**Assignment**
Go through the records and show each line where the word "unfold" occurs.

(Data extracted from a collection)
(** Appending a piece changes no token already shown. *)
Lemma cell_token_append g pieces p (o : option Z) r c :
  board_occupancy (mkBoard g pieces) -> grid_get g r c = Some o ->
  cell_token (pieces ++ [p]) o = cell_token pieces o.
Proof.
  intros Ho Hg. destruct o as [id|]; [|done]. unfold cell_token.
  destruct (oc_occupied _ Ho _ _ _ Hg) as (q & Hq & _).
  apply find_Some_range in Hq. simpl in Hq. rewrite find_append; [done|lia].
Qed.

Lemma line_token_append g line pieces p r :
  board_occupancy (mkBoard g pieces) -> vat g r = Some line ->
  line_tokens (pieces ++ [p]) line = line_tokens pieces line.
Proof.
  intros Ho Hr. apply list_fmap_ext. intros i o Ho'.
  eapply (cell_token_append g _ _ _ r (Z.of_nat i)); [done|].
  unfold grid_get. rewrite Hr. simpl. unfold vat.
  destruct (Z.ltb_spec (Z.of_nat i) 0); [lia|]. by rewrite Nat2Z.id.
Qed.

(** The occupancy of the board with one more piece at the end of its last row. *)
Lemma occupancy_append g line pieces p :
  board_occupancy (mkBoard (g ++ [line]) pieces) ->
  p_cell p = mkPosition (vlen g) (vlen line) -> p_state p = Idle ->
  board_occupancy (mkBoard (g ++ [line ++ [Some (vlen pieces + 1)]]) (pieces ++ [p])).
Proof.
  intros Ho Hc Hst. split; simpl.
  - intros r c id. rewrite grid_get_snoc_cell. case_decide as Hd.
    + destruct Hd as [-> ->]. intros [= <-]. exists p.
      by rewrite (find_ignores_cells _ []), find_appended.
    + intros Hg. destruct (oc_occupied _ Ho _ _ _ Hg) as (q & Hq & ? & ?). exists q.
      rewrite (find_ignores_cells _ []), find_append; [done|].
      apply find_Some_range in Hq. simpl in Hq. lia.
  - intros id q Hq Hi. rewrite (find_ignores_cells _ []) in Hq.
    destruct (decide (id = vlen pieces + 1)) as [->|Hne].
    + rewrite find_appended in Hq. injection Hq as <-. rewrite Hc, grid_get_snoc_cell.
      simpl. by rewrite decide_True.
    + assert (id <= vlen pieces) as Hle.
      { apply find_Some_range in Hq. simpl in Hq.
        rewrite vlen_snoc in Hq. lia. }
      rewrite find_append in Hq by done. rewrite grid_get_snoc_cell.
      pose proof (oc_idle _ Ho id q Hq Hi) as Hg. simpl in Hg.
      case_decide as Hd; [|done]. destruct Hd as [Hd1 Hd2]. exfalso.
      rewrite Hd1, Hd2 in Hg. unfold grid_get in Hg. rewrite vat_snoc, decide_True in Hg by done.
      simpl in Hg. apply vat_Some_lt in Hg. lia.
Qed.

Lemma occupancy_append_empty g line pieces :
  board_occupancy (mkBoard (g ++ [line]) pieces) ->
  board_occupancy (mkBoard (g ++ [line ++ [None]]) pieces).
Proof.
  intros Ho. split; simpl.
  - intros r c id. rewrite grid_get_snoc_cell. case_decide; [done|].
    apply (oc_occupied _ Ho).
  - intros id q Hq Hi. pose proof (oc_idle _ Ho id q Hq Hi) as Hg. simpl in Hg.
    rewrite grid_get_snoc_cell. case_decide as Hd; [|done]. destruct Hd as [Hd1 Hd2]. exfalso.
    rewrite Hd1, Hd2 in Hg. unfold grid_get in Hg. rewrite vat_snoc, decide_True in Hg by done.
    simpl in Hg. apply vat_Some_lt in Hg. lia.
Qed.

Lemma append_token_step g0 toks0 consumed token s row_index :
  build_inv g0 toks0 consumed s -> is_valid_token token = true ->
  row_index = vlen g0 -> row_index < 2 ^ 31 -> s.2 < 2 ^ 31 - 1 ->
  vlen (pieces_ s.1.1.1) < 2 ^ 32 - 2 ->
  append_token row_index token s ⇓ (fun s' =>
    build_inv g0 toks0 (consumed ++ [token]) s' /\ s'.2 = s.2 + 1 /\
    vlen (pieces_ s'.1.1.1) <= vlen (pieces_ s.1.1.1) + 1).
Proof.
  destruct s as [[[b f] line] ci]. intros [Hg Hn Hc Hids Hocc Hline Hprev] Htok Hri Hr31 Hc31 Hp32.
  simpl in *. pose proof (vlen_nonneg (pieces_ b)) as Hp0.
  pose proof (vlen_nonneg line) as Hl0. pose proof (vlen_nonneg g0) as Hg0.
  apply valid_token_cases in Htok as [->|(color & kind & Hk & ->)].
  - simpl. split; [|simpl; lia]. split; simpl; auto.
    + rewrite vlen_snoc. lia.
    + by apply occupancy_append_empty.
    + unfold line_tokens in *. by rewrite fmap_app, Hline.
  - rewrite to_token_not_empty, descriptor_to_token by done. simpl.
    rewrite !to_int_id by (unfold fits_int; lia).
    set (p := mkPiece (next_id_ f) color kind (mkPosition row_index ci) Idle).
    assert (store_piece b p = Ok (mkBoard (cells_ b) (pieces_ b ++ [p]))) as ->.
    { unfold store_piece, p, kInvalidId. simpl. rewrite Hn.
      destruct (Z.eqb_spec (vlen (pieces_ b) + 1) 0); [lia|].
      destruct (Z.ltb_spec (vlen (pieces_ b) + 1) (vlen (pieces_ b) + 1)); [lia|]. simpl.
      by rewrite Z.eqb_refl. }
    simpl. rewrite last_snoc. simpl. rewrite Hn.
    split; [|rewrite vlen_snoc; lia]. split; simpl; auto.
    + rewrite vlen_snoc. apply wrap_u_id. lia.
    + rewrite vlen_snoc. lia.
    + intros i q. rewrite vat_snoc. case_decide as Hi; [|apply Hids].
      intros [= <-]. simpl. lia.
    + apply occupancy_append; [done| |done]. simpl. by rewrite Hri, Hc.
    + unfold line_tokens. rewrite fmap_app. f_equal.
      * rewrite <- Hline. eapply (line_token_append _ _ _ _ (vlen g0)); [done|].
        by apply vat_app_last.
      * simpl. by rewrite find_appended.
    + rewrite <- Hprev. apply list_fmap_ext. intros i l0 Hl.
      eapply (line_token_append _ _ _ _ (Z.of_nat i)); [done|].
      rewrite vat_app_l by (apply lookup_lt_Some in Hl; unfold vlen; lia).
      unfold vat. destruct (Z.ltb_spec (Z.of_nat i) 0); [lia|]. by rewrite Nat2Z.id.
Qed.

**Written response**
  intros Ho Hg. destruct o as [id|]; [|done]. unfold cell_token.
  unfold grid_get. rewrite Hr. simpl. unfold vat.
      rewrite Hd1, Hd2 in Hg. unfold grid_get in Hg. rewrite vat_snoc, decide_True in Hg by done.
    rewrite Hd1, Hd2 in Hg. unfold grid_get in Hg. rewrite vat_snoc, decide_True in Hg by done.
    + unfold line_tokens in *. by rewrite fmap_app, Hline.
    rewrite !to_int_id by (unfold fits_int; lia).
    { unfold store_piece, p, kInvalidId. simpl. rewrite Hn.
    + unfold line_tokens. rewrite fmap_app. f_equal.
      rewrite vat_app_l by (apply lookup_lt_Some in Hl; unfold vlen; lia).
      unfold vat. destruct (Z.ltb_spec (Z.of_nat i) 0); [lia|]. by rewrite Nat2Z.id.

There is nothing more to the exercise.